NCJ Number
74756
Date Published
1980
Length
11 pages
Annotation
Drawing upon the findings of a partially completed study, the director of the Department of Individual and Family Studies of the University of Delaware testified before the joint congressional hearings on elder abuse, focusing on the dilemmas of patients and care givers which often result in abuse.
Abstract
This witness described an elderly woman doubly victimized by her daughter's abuse and by her own feelings of guilt and shame at having raised such a child. Elderly women themselves, to whom the task of caring for older relatives is often entrusted, are burdened with total care of a very old parent while worrying about the likelihood of soon needing their own care arrangements.
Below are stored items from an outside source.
Lemma byCompare_same_elements {T R : Type} (allItems allItems' : list T)
    (selectedItems selectedItems' : list T) (compareFn : T -> T -> bool)
    (stateMapper : TriState -> R) :
  (forall x, In x allItems <-> In x allItems') ->
  (forall s, In s selectedItems <-> In s selectedItems') ->
  computeSelectionTriStateByCompare allItems selectedItems compareFn stateMapper
  = computeSelectionTriStateByCompare allItems' selectedItems' compareFn
      stateMapper.
Proof.
  intros Hall Hsel. rewrite !computeSelectionTriStateByCompare_flags.
  assert (forall x, isSelectedBy compareFn selectedItems x
                    = isSelectedBy compareFn selectedItems' x) as Hx.
  { intros x. unfold isSelectedBy. now apply existsb_same_elements. }
  rewrite (existsb_same_elements _ allItems allItems' Hall).
  rewrite (existsb_same_elements (fun x => negb _) allItems allItems' Hall).
  f_equal; apply existsb_ext_In; intros x _; now rewrite Hx.
Qed.

(** The comparator form depends on [allItems] and on [selectedItems] only
    through the elements they hold: order and repetitions in either list
    do not change the result. *)
Theorem computeSelectionTriStateByCompare_sets {T R : Type}
    (allItems allItems' selectedItems selectedItems' : list T)
    (compareFn : T -> T -> bool) (stateMapper : TriState -> R) :
  (forall x, In x allItems <-> In x allItems') ->
  (forall s, In s selectedItems <-> In s selectedItems') ->
  computeSelectionTriStateByCompare allItems selectedItems compareFn stateMapper
  = computeSelectionTriStateByCompare allItems' selectedItems' compareFn
      stateMapper.
Proof. apply byCompare_same_elements. Qed.

Lemma computeSelectionTriStateByCompare_sets_witness :
  computeSelectionTriStateByCompare [1; 2; 2; 3] [2; 5] Nat.eqb defaultStateMapper
  = computeSelectionTriStateByCompare [3; 1; 2] [5; 2; 5] Nat.eqb
      defaultStateMapper.
Proof.
  apply (computeSelectionTriStateByCompare_sets
           [1; 2; 2; 3] [3; 1; 2] [2; 5] [5; 2; 5]);
    intros x; simpl; tauto.
Defined.

(** The key form depends on the two lists only through the elements they
    hold, too. *)
Theorem computeSelectionTriStateByKey_sets {T R FieldName : Type}
    (readField : T -> FieldName -> Key)
    (allItems allItems' selectedItems selectedItems' : list T)
    (keyOrExtractor : KeyOrExtractor T FieldName)
    (stateMapper : TriState -> R) :
  (forall x, In x allItems <-> In x allItems') ->
  (forall s, In s selectedItems <-> In s selectedItems') ->
  computeSelectionTriStateByKey readField allItems selectedItems
    keyOrExtractor stateMapper
  = computeSelectionTriStateByKey readField allItems' selectedItems'
      keyOrExtractor stateMapper.
Proof.
  intros Hall Hsel. rewrite !computeSelectionTriStateByKey_sameValueZero.
  now apply byCompare_same_elements.
Qed.

Lemma computeSelectionTriStateByKey_sets_witness :
  computeSelectionTriStateByKey noField [1; 2; 2; 3]%float [2; 5]%float
    scoreOf defaultStateMapper
  = computeSelectionTriStateByKey noField [3; 1; 2]%float [5; 2; 5]%float
      scoreOf defaultStateMapper.
Proof.
  apply (computeSelectionTriStateByKey_sets noField
           [1; 2; 2; 3]%float [3; 1; 2]%float [2; 5]%float [5; 2; 5]%float);
    intros x; simpl; tauto.
Defined.

Lemma sameValueZero_refl (k : Key) : sameValueZero k k = true.
Proof. now apply sameValueZero_iff. Qed.

(** When every item of a non-empty [allItems] is itself among
    [selectedItems], the key form returns 'all' whatever the keys are, the
    key [NaN] included; the comparator form does so when the comparator
    finds every item equal to itself. *)
Theorem computeSelectionTriState_everything_selected {T R FieldName : Type}
    (readField : T -> FieldName -> Key) (allItems selectedItems : list T)
    (compareFn : T -> T -> bool) (keyOrExtractor : KeyOrExtractor T FieldName)
    (stateMapper : TriState -> R) :
  allItems <> [] ->
  (forall x, In x allItems -> In x selectedItems) ->
  computeSelectionTriStateByKey readField allItems selectedItems
    keyOrExtractor stateMapper = stateMapper all
  /\ ((forall x, compareFn x x = true) ->
      computeSelectionTriStateByCompare allItems selectedItems compareFn
        stateMapper = stateMapper all).
Proof.
  intros Hne Hincl. split.
  - rewrite computeSelectionTriStateByKey_sameValueZero.
    apply byCompare_all; [assumption |].
    intros x Hx. exists x. split; [now apply Hincl |].
    apply sameValueZero_refl.
  - intros Hrefl. apply byCompare_all; [assumption |].
    intros x Hx. exists x. split; [now apply Hincl | apply Hrefl].
Qed.

Lemma computeSelectionTriState_everything_selected_witness :
  computeSelectionTriStateByKey noField [nan; 1]%float [1; nan; 2]%float
    scoreOf defaultStateMapper = all.
Proof.
  apply (computeSelectionTriState_everything_selected noField
           [nan; 1]%float [1; nan; 2]%float PrimFloat.eqb scoreOf
           defaultStateMapper).
  - discriminate.
  - intros x; simpl; tauto.
Defined.

(** With nothing selected both forms return 'none', whatever [allItems]
    is. *)
Theorem computeSelectionTriState_nothing_selected {T R FieldName : Type}
    (readField : T -> FieldName -> Key) (allItems : list T)
    (compareFn : T -> T -> bool) (keyOrExtractor : KeyOrExtractor T FieldName)
    (stateMapper : TriState -> R) :
  computeSelectionTriStateByCompare allItems [] compareFn stateMapper
  = stateMapper none
  /\ computeSelectionTriStateByKey readField allItems [] keyOrExtractor
       stateMapper = stateMapper none.
Proof.
  split; [| rewrite computeSelectionTriStateByKey_sameValueZero];
    apply byCompare_none; intros x _ [s [[] _]].
Qed.

(* ------------------------------------------------------------------ *)
(** ** [MockMorePipe.transform]: size, order and the proxies           *)
(* ------------------------------------------------------------------ *)

(** Whatever [transform] returns holds at least [targetSize] elements. *)
Theorem transform_reaches_targetSize (fuel : nat) (value : list Value)
    (fieldsOrField : FieldsOrField) (targetSize : Z) (mockLabel : string)
    (next next' : nat) (r : Returned) :
  transform fuel value fieldsOrField targetSize mockLabel next
  = Some (r, next') ->
  (targetSize <= Z.of_nat (List.length (contents value r)))%Z.
Proof.
  destruct value as [| x rest].
  - rewrite transform_empty. intros [= <- _]. simpl contents.
    rewrite Array_from_length. lia.
  - unfold transform.
    destruct (Z.eqb_spec (Z.of_nat (List.length (x :: rest))) 0) as [E | _];
      [simpl in E; lia |].
    destruct (Z.ltb_spec (Z.of_nat (List.length (x :: rest))) targetSize)
      as [Hlt | Hge].
    + destruct (growLoop fuel (x :: rest) targetSize (x :: rest))
        as [result |] eqn:Hloop; [| discriminate].
      intros [= <- _]. simpl contents.
      now apply growLoop_Some in Hloop as [Hlen _].
    + intros [= <- _]. exact Hge.
Qed.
Another dilemma involves double-direction violence, which occurs when authoritarian parents verbally and often physically abuse their care giving children who are often elderly and frail themselves. Care givers who must care simultaneously for college-age children and aged parents face the double-demands dilemma, with financial resources often unbearably stretched beyond capacity and their physical and emotional strength draining in two opposite directions. Abusive and neglectful methods of control become methods of last resort in the face of conflicting demands. Moreover, some victimized elderly persons abused those same children upon whom they are now dependent. A glossary of terms used in this testimony, tabular data on elder abuse, and a list of 51 references are appended.